-- Opening Marker --

(** C22: the node keeps at most 64 live sessions, whatever happens when: every
    session that was offered to it is closed or is the one live session of its
    node, which is not the node itself, so that no accepted connection is lost
    open; and a fresh inbound session is accepted only within the caps on
    inbound sessions, which a session that replaces an outbound one is not
    held to. *)
Theorem live_sessions_bounded (local : bytes32) (events : list peer_event) :
  NoDup (event_sessions events) ->
  let m := peer_run local events in
  (size (pm_registry m) <= 64)%nat /\
  (length (filter (fun s => s ∉ pm_closed m) (event_sessions events)) <= 64)%nat /\
  (forall k p, pm_registry m !! k = Some p -> exists id, k = hex_encode id /\ id <> local) /\
  (forall s, s ∈ event_sessions events -> s ∉ pm_closed m ->
     exists! k, exists p, pm_registry m !! k = Some p /\ lp_session p = s) /\
  (forall remote address ip session meanwhile m',
     register_duplex_candidate m local remote address (Some ip) Inbound session meanwhile = (m', Ok true) ->
     (exists current, pm_registry m !! hex_encode remote = Some current /\ lp_direction current = Outbound) \/
     (inbound_count m' <= 48)%nat /\ (inbound_from ip m' <= 8)%nat).
Proof.
  intros Hn m. assert (peers_inv local [] new_live_duplex_registry) as H0.
  { split; cbn; [rewrite map_size_empty; unfold MAX_LIVE_DUPLEX_PEERS; lia| | |by intros s ?%not_elem_of_nil];
      intros k; intros; rewrite lookup_empty in *; done. }
  destruct (peers_run_inv local events [] _ H0 Hn) as (offered & Ho & [Hs Hk Hd Hof]); [by intros s _ ?%not_elem_of_nil|].
  change (fold_left (peer_step local) events new_live_duplex_registry) with m in *.
  repeat apply conj; [exact Hs| |intros k p Hp; destruct (Hk k p Hp) as [_ (id & H1 & H2 & _)]; by exists id| |].
  - etrans; [|exact Hs]. rewrite <- length_map_to_list, <- (length_map (fun kp => lp_session kp.2)).
    apply submseteq_length, NoDup_submseteq; [by apply NoDup_filter|].
    intros s [Hc Hin]%list_elem_of_filter. destruct (Hof s) as [|(k & p & Hp & <-)]; [apply Ho; by right|done|].
    apply list_elem_of_fmap. exists (k, p). split; [done|by apply elem_of_map_to_list].
  - intros s Hin Hc. destruct (Hof s) as [|(k & p & Hp & He)]; [apply Ho; by right|done|].
    exists k. split; [by exists p|]. intros k' (p' & Hp' & He'). eapply Hd; [done..|congruence].
  - intros remote address ip session meanwhile m' H. unfold register_duplex_candidate in H.
    destruct (bytes_eqb _ _); [done|]. cbn [pm_registry counting] in H.
    destruct (pm_registry m !! hex_encode remote) as [current|] eqn:Ec.
    + destruct (bool_decide _).
      * destruct (register_new _ _) as [m1 b] eqn:E. injection H as <- ->.
        right. apply register_new_caps in E as [H1 H2]; [|done]. split; [exact H1|by apply H2].
      * destruct (candidate_should_replace _ _ _ _) eqn:Er; [|done]. left. exists current. split; [done|].
        unfold candidate_should_replace in Er. by destruct (lp_direction current).
    + destruct (register_new _ _) as [m1 b] eqn:E. injection H as <- ->.
      right. apply register_new_caps in E as [H1 H2]; [|done]. split; [exact H1|by apply H2].
Qed.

-- Closing Marker --

AIM OF THE EXERCISE:
Could I ask you to return the records exactly and in full?

TASK RESULT:
(** C22: the node keeps at most 64 live sessions, whatever happens when: every
    session that was offered to it is closed or is the one live session of its
    node, which is not the node itself, so that no accepted connection is lost
    open; and a fresh inbound session is accepted only within the caps on
    inbound sessions, which a session that replaces an outbound one is not
    held to. *)
Theorem live_sessions_bounded (local : bytes32) (events : list peer_event) :
  NoDup (event_sessions events) ->
  let m := peer_run local events in
  (size (pm_registry m) <= 64)%nat /\
  (length (filter (fun s => s ∉ pm_closed m) (event_sessions events)) <= 64)%nat /\
  (forall k p, pm_registry m !! k = Some p -> exists id, k = hex_encode id /\ id <> local) /\
  (forall s, s ∈ event_sessions events -> s ∉ pm_closed m ->
     exists! k, exists p, pm_registry m !! k = Some p /\ lp_session p = s) /\
  (forall remote address ip session meanwhile m',
     register_duplex_candidate m local remote address (Some ip) Inbound session meanwhile = (m', Ok true) ->
     (exists current, pm_registry m !! hex_encode remote = Some current /\ lp_direction current = Outbound) \/
     (inbound_count m' <= 48)%nat /\ (inbound_from ip m' <= 8)%nat).
Proof.
  intros Hn m. assert (peers_inv local [] new_live_duplex_registry) as H0.
  { split; cbn; [rewrite map_size_empty; unfold MAX_LIVE_DUPLEX_PEERS; lia| | |by intros s ?%not_elem_of_nil];
      intros k; intros; rewrite lookup_empty in *; done. }
  destruct (peers_run_inv local events [] _ H0 Hn) as (offered & Ho & [Hs Hk Hd Hof]); [by intros s _ ?%not_elem_of_nil|].
  change (fold_left (peer_step local) events new_live_duplex_registry) with m in *.
  repeat apply conj; [exact Hs| |intros k p Hp; destruct (Hk k p Hp) as [_ (id & H1 & H2 & _)]; by exists id| |].
  - etrans; [|exact Hs]. rewrite <- length_map_to_list, <- (length_map (fun kp => lp_session kp.2)).
    apply submseteq_length, NoDup_submseteq; [by apply NoDup_filter|].
    intros s [Hc Hin]%list_elem_of_filter. destruct (Hof s) as [|(k & p & Hp & <-)]; [apply Ho; by right|done|].
    apply list_elem_of_fmap. exists (k, p). split; [done|by apply elem_of_map_to_list].
  - intros s Hin Hc. destruct (Hof s) as [|(k & p & Hp & He)]; [apply Ho; by right|done|].
    exists k. split; [by exists p|]. intros k' (p' & Hp' & He'). eapply Hd; [done..|congruence].
  - intros remote address ip session meanwhile m' H. unfold register_duplex_candidate in H.
    destruct (bytes_eqb _ _); [done|]. cbn [pm_registry counting] in H.
    destruct (pm_registry m !! hex_encode remote) as [current|] eqn:Ec.
    + destruct (bool_decide _).
      * destruct (register_new _ _) as [m1 b] eqn:E. injection H as <- ->.
        right. apply register_new_caps in E as [H1 H2]; [|done]. split; [exact H1|by apply H2].
      * destruct (candidate_should_replace _ _ _ _) eqn:Er; [|done]. left. exists current. split; [done|].
        unfold candidate_should_replace in Er. by destruct (lp_direction current).
    + destruct (register_new _ _) as [m1 b] eqn:E. injection H as <- ->.
      right. apply register_new_caps in E as [H1 H2]; [|done]. split; [exact H1|by apply H2].
Qed.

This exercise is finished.